The pancakes are cooked on a skillet just like American-style pancakes, with one big difference--no flipping!

Cooking them on only one side makes for a bubbly crumpet or English muffin-like top that is perfect for absorbing butter, syrup, or any other toppings.

In Morocco, baghrir are typically made into large, thin crepes and served either with butter and honey, or rolled around sweet or savory toppings. I like to make my baghrir a bit smaller, and serve them as a stack topped with butter and a sweet orange blossom-scented honey syrup. A handful of fresh berries adds a little extra color and natural sweetness!

Moroccan baghrir batter is made with a mix of both yeast (you can use instant dry  yeast) and baking powder, which helps create all the wonderful nooks and crannies. Another cool thing about this recipe is that it is vegan--no eggs, milk or butter in the recipe at all! The honey and butter on top isn't vegan, but you can easily swap in your own favorite toppings as desired.

I shared this recipe on one of my recent TODAY Show segments as part of a Moroccan-inspired brunch party menu I created to go along with the book club read, The Other Americans by Leila Lalami. (SUCH a good book, btw. I really recommend it!)

I also really recommend giving this recipe a try! Note that if you can’t find semolina flour, you can use bread flour or all-purpose flour, though the texture will be slightly different.
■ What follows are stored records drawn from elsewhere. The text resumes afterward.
(** What a firing stores: nothing, or one row for the pair from the end of its
    last window (or one period back) to now. *)
Lemma Fire_stores s rs ths Marshal grader deliverer p period now t log r t' log' :
  Fire s rs ths Marshal grader deliverer p period now (t, log) = (r, (t', log')) →
  t' = t ∨ ∃ last row, LastDigestWindowEnd p period t = Ok last ∧
    same_rows (put_digests (dg_seq t + 1) (<[dg_seq t + 1 := row]> (digests t)) t) t' ∧
    dg_ID row = dg_seq t + 1 ∧ of_pair p period row ∧ dg_WindowEnd row = now ∧
    dg_WindowStart row = default (time_Add now (- Period_Duration period)) last.
Proof.
  unfold Fire. destruct (LastDigestWindowEnd p period t) as [last|] eqn:Hl; [|intros [= _ <- _]; by left].
  unfold BuildDigest, mbind, result_bind.
  destruct (BuildPayload _ _ _ _ _ _ _ _) as [py|]; [|intros [= _ <- _]; by left].
  destruct (Marshal py) as [body|]; [|intros [= _ <- _]; by left].
  unfold SaveDigest. destruct (dg_SaveErr t); [intros [= _ <- _]; by left|]. cbn.
  set (start := default _ last). set (row := mkDigest (dg_seq t + 1) p period start now body DeliveryPending None now).
  set (t1 := put_digests _ _ _). intros H. right. exists last, row. split; [done|]. split; [|done].
  destruct deliverer as [deliver|]; [|injection H as _ <- _; apply same_rows_refl].
  destruct (deliver _ _ _) as [[[]|] log1]; injection H as _ <- _;
    (apply MarkDigestDelivery_same || apply same_rows_refl).
Qed.

Lemma digests_ok_insert now p period t last row :
  digests_ok now t → LastDigestWindowEnd p period t = Ok last →
  dg_ID row = dg_seq t + 1 → of_pair p period row → dg_WindowEnd row = now →
  dg_WindowStart row = default (time_Add now (- Period_Duration period)) last →
  digests_ok now (put_digests (dg_seq t + 1) (<[dg_seq t + 1 := row]> (digests t)) t).
Proof.
  intros Hok Hl Hid Hpair Hend Hstart.
  pose proof (LastDigestWindowEnd_spec now p period t last Hok Hl) as Hlast.
  assert (∀ k d, digests t !! k = Some d → k <= dg_seq t) as Hle
    by (intros k d Hk; by destruct (dg_row _ _ Hok _ _ Hk) as (_ & ? & _)).
  assert (∀ k d p0 per0, digests t !! k = Some d → of_pair p0 per0 d → of_pair p0 per0 row →
    ∃ kl dl, digests t !! kl = Some dl ∧ of_pair p0 per0 dl ∧ dg_WindowStart row = dg_WindowEnd dl ∧ k <= kl)
    as Hprev.
  { intros k d p0 per0 Hk Hd [H1 H2]. destruct Hpair as [H3 H4].
    assert (p0 = p ∧ per0 = period) as [-> ->] by (split; congruence).
    rewrite Hstart. destruct last as [end_|]; [|by destruct (Hlast _ _ Hk)].
    destruct Hlast as (kl & dl & Hkl & Hpl & <- & Hmax). exists kl, dl. cbn. eauto 10. }
  split; cbn.
  - intros id d [[<- <-]|[_ Hd]]%lookup_insert_Some.
    + split; [done|]. split; [lia|]. rewrite Hend, Hstart. split; [|lia]. destruct last as [end_|]; cbn.
      * destruct Hlast as (k & d1 & Hk & _ & <- & _). destruct (dg_row _ _ Hok _ _ Hk) as (_ & _ & ?). lia.
      * unfold time_Add, Period_Duration, hour, second. case_bool_decide; lia.
    + destruct (dg_row _ _ Hok _ _ Hd) as (? & ? & ?). repeat split; lia || done.
  - intros id id' d d' p0 per0 [[<- <-]|[_ Hd]]%lookup_insert_Some [[<- <-]|[_ Hd']]%lookup_insert_Some Hp Hp' Hlt.
    + lia.
    + specialize (Hle _ _ Hd'). lia.
    + destruct (Hprev _ _ _ _ Hd Hp Hp') as (kl & dl & Hkl & Hpl & -> & Hk).
      destruct (decide (id = kl)) as [->|]; [rewrite Hd in Hkl; injection Hkl as ->; lia|].
      destruct (dg_row _ _ Hok _ _ Hkl) as (_ & _ & ?).
      assert (dg_WindowEnd d <= dg_WindowStart dl) by (eapply (dg_after _ _ Hok id kl); eauto; lia). lia.
    + by eapply (dg_after _ _ Hok id id').
  - intros id id' d d' p0 per0 [[<- <-]|[_ Hd]]%lookup_insert_Some [[<- <-]|[_ Hd']]%lookup_insert_Some Hp Hp' Hlt Hno.
    + lia.
    + specialize (Hle _ _ Hd'). lia.
    + destruct (Hprev _ _ _ _ Hd Hp Hp') as (kl & dl & Hkl & Hpl & -> & Hk).
      destruct (decide (id = kl)) as [->|]; [rewrite Hd in Hkl; by injection Hkl as ->|].
      destruct (Hno kl dl); [|done|specialize (Hle _ _ Hkl); lia].
      rewrite lookup_insert_ne; [done|]. specialize (Hle _ _ Hkl). lia.
    + eapply (dg_adjacent _ _ Hok id id'); eauto. intros k e Hk. apply Hno.
      rewrite lookup_insert_ne; [done|]. specialize (Hle _ _ Hk). lia.
Qed.

(** Time passes and digests are fired for any project and period, whatever the
    rest of the system holds and answers. *)
Inductive digest_step : time * DigestStore → time * DigestStore → Prop :=
| dg_tick now now' t : now <= now' → digest_step (now, t) (now', t)
| dg_fire s rs ths Marshal grader deliverer p period now t log :
    digest_step (now, t)
      (now, (Fire s rs ths Marshal grader deliverer p period now (t, log)).2.1).

Lemma digest_step_ok a b : digest_step a b → digests_ok a.1 a.2 → digests_ok b.1 b.2.
Proof.
  intros [now now' t Hle|s rs ths Marshal grader deliverer p period now t log]; cbn [fst snd]; intros Hok.
  - split; [|apply (dg_after _ _ Hok)|apply (dg_adjacent _ _ Hok)].
    intros id d Hd. destruct (dg_row _ _ Hok _ _ Hd) as (? & ? & ?). repeat split; lia || done.
  - destruct (Fire _ _ _ _ _ _ _ _ _ _) as [r [t' log']] eqn:E. cbn [fst snd].
    apply Fire_stores in E as [->|(last & row & Hl & Hs & Hid & Hp & He & Hst)]; [done|].
    eapply same_rows_ok; [done|]. by eapply digests_ok_insert.
Qed.

Lemma digests_ok_new now : digests_ok now NewDigestStore.
Proof. split; cbn; intros *; by rewrite lookup_empty. Qed.

Lemma digest_steps_ok a b : rtc digest_step a b → digests_ok a.1 a.2 → digests_ok b.1 b.2.
Proof. induction 1 as [|x y z Hxy _ IH]; [done|]. intros H. apply IH. by eapply digest_step_ok. Qed.

(** C38. The windows of a project's digests of one period tile the time line: over
    any history of firings, whatever they were fired on and whether their
    delivery worked, each digest begins where the one before it ended, and no
    two overlap. *)
Theorem digests_tile now0 now t p period id id' d d' :
  rtc digest_step (now0, NewDigestStore) (now, t) →
  digests t !! id = Some d → digests t !! id' = Some d' → of_pair p period d → of_pair p period d' →
  id < id' →
  dg_WindowEnd d <= dg_WindowStart d' ∧ dg_WindowStart d' <= dg_WindowEnd d' ∧
  ((∀ k e, digests t !! k = Some e → of_pair p period e → ¬ id < k < id') →
   dg_WindowStart d' = dg_WindowEnd d).
Proof.
  intros Hsteps Hd Hd' Hp Hp' Hlt.
  pose proof (digest_steps_ok _ _ Hsteps (digests_ok_new now0)) as Hok. cbn in Hok.
  split; [by eapply (dg_after _ _ Hok)|]. split; [by destruct (dg_row _ _ Hok _ _ Hd') as (_ & _ & ? & ?)|].
  intros Hno. by eapply (dg_adjacent _ _ Hok id id').
Qed.

(** A run is counted by when it started, but can be counted only once it has
    ended: a run that starts before a digest is fired and is reported after it
    is in the window of no later digest of that period either. *)
Theorem straddling_run_never_counted now0 now t p period id id' d d' r :
  rtc digest_step (now0, NewDigestStore) (now, t) →
  digests t !! id = Some d → digests t !! id' = Some d' → of_pair p period d → of_pair p period d' →
  id < id' → rep_StartedAt r < dg_WindowEnd d →
  in_span (dg_WindowStart d') (dg_WindowEnd d') r = false.
Proof.
  intros Hsteps Hd Hd' Hp Hp' Hlt Hr.
  pose proof (digest_steps_ok _ _ Hsteps (digests_ok_new now0)) as Hok. cbn in Hok.
  assert (dg_WindowEnd d <= dg_WindowStart d') by (by eapply (dg_after _ _ Hok)).
  unfold in_span, Before. by rewrite bool_decide_eq_true_2 by lia.
Qed.

(** ** What a digest counts *)
Definition spanned (start end_ : time) (r : Report) : Prop := start <= rep_StartedAt r < end_.
#[global] Instance spanned_dec start end_ r : Decision (spanned start end_ r).
Proof. unfold spanned. apply _. Defined.

Lemma in_span_spanned start end_ r : in_span start end_ r = bool_decide (spanned start end_ r).
Proof.
  unfold in_span, Before, spanned. apply eq_true_iff_eq. rewrite negb_true_iff, orb_false_iff, negb_false_iff.
  rewrite bool_decide_eq_false, !bool_decide_eq_true. lia.
Qed.

Definition number (o : Outcome) (l : list Report) : Z :=
  Z.of_nat (length (filter (λ r, rep_Outcome r = o) l)).
Definition outcomes_of (l : list Report) : ByOutcome :=
  mkByOutcome (number OutcomePassed l) (number OutcomeFailed l) (number OutcomeAborted l).

Lemma number_snoc o l r : number o (l ++ [r]) = number o l + (if bool_decide (rep_Outcome r = o) then 1 else 0).
Proof.
  unfold number. rewrite filter_app, length_app, filter_cons, filter_nil.
  case_decide; [rewrite bool_decide_eq_true_2 by done|rewrite bool_decide_eq_false_2 by done];
    cbn [length]; lia.
Qed.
Stores like Whole Foods carry semolina flour in the baking aisle, and you can also find it online on Amazon. (Affiliate link)

Let me know if you give these wonderful pancakes a try!

Moroccan-Style Pancakes Recipe with Orange Honey Syrup (Baghrir)
Yields 15 – 20 pancakes

1 cup semolina flour
1 cup all-purpose flour
1 ½ teaspoons dry active yeast
2 teaspoons baking powder
½ teaspoon kosher salt
1 tablespoon sugar
2 ½ cups warm water (approx. 100 degrees F)

For the syrup
1 cup honey
1 cup water
zest of 1 orange, cut into strips
1 teaspoon orange blossom water (optional, or substitute rosewater)

Vegetable oil for frying

To serve: Butter, pomegranate seeds or raspberries

Combine semolina, all-purpose flour, yeast, baking powder, salt, sugar, and warm water in a blender and puree until smooth and evenly combined (about 1 minute). Batter will be thin and pourable. Let batter sit at room temperature for 30 minutes.

While the batter rests, make the syrup: Combine honey, water, orange zest, and orange blossom water in a small saucepan and bring to a boil. Reduce heat to low and let simmer uncovered for 5 minutes. Remove from heat and let cool.

Make the pancakes: Heat a griddle or heavy skillet (such as cast-iron) over medium heat. Brush with vegetable oil. Working in batches, pour 1/4 to 1/3 cup batter per  pancake, leaving 1-2 inches between each one. Let cook 3-5 minutes on one side, until the top develops bubbles and looks dry to the touch. Do not flip. Repeat with rest of batter.

Serve pancakes stacked hole-side up, with honey syrup and pomegranate seeds or berries.